• PROVIDED DATA:
(** * kd_fof.c : Friend-of-Friend labelling over a KD-tree

    A shallow embedding of [src/kdcount/kd_fof.c] and the properties of
    its union-find engine.

    Conventions of the embedding.
    - [ptrdiff_t] and [int] values are [Z].  Signed overflow is undefined
      in C and the counters of this file only ever count loop iterations,
      so no wrap-around is written out.
    - [double] is the binary64 type [float] of the standard library, with
      its own [+], [-], [*] and [<=?].
    - An array in memory is a [list]; a read or a write outside of it is
      undefined in C and is a failure ([None]) here.  A loop that does
      not terminate in C has no result ([None]) here either.
    - [kdtree.h] and the dual-tree enumeration ([kd_enum_always_open],
      [kd_enum_check]) are not part of the file under study; the
      enumeration is taken as a pair of parameters that list what it
      delivers to the call-backs. *)

From Stdlib Require Import ZArith Lia Bool List.
From Stdlib Require Import PrimFloat.
From Stdlib Require FloatOps FloatAxioms SpecFloat.
From stdpp Require Import base tactics option list list_numbers.

Local Open Scope Z_scope.

(** ** Memory: arrays indexed by [ptrdiff_t] *)

Section Arrays.
Context {A : Type}.

(** [a[i]] as an rvalue. *)
Definition rd (a : list A) (i : Z) : option A :=
  if i <? 0 then None else a !! Z.to_nat i.

(** [a[i] = v]. *)
Definition wr (a : list A) (i : Z) (v : A) : option (list A) :=
  if (0 <=? i) && (i <? Z.of_nat (length a))
  then Some (<[Z.to_nat i := v]> a) else None.
End Arrays.

(** A [for] loop over the values of [l], with a body that may fail. *)
Fixpoint for_each {S B : Type} (body : S -> B -> option S) (l : list B) (s : S)
  : option S :=
  match l with
  | [] => Some s
  | b :: l' =>
      match body s b with
      | Some s' => for_each body l' s'
      | None => None
      end
  end.

(** ** Data model *)

(** Three coordinates, as read through [kd_node_min(node)[d]] and
    [kd_node_max(node)[d]] for [d < 3]. *)
Definition vec3 : Type := float * float * float.

Definition coord (v : vec3) (d : nat) : float :=
  match v, d with
  | (x, _, _), O => x
  | (_, y, _), S O => y
  | (_, _, z), _ => z
  end.

(** The fields of a [KDNode] that [kd_fof.c] reads. *)
Record NodeInfo : Type := mkNodeInfo {
  info_index : Z;
  info_start : Z;
  info_size : Z;
  info_min : vec3;
  info_max : vec3
}.

(** A node is a leaf ([dim == -1], no children) or has a split dimension
    and the two children [link[0]], [link[1]]. *)
Inductive KDNode : Type :=
| Leaf (info : NodeInfo)
| Split (info : NodeInfo) (split_dim : nat) (link0 link1 : KDNode).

• REQUIREMENT: What you give back should be the full listing, copied exactly.

• RESPONSE AREA:
(** * kd_fof.c : Friend-of-Friend labelling over a KD-tree

    A shallow embedding of [src/kdcount/kd_fof.c] and the properties of
    its union-find engine.

    Conventions of the embedding.
    - [ptrdiff_t] and [int] values are [Z].  Signed overflow is undefined
      in C and the counters of this file only ever count loop iterations,
      so no wrap-around is written out.
    - [double] is the binary64 type [float] of the standard library, with
      its own [+], [-], [*] and [<=?].
    - An array in memory is a [list]; a read or a write outside of it is
      undefined in C and is a failure ([None]) here.  A loop that does
      not terminate in C has no result ([None]) here either.
    - [kdtree.h] and the dual-tree enumeration ([kd_enum_always_open],
      [kd_enum_check]) are not part of the file under study; the
      enumeration is taken as a pair of parameters that list what it
      delivers to the call-backs. *)

From Stdlib Require Import ZArith Lia Bool List.
From Stdlib Require Import PrimFloat.
From Stdlib Require FloatOps FloatAxioms SpecFloat.
From stdpp Require Import base tactics option list list_numbers.

Local Open Scope Z_scope.

(** ** Memory: arrays indexed by [ptrdiff_t] *)

Section Arrays.
Context {A : Type}.

(** [a[i]] as an rvalue. *)
Definition rd (a : list A) (i : Z) : option A :=
  if i <? 0 then None else a !! Z.to_nat i.

(** [a[i] = v]. *)
Definition wr (a : list A) (i : Z) (v : A) : option (list A) :=
  if (0 <=? i) && (i <? Z.of_nat (length a))
  then Some (<[Z.to_nat i := v]> a) else None.
End Arrays.

(** A [for] loop over the values of [l], with a body that may fail. *)
Fixpoint for_each {S B : Type} (body : S -> B -> option S) (l : list B) (s : S)
  : option S :=
  match l with
  | [] => Some s
  | b :: l' =>
      match body s b with
      | Some s' => for_each body l' s'
      | None => None
      end
  end.

(** ** Data model *)

(** Three coordinates, as read through [kd_node_min(node)[d]] and
    [kd_node_max(node)[d]] for [d < 3]. *)
Definition vec3 : Type := float * float * float.

Definition coord (v : vec3) (d : nat) : float :=
  match v, d with
  | (x, _, _), O => x
  | (_, y, _), S O => y
  | (_, _, z), _ => z
  end.

(** The fields of a [KDNode] that [kd_fof.c] reads. *)
Record NodeInfo : Type := mkNodeInfo {
  info_index : Z;
  info_start : Z;
  info_size : Z;
  info_min : vec3;
  info_max : vec3
}.

(** A node is a leaf ([dim == -1], no children) or has a split dimension
    and the two children [link[0]], [link[1]]. *)
Inductive KDNode : Type :=
| Leaf (info : NodeInfo)
| Split (info : NodeInfo) (split_dim : nat) (link0 link1 : KDNode).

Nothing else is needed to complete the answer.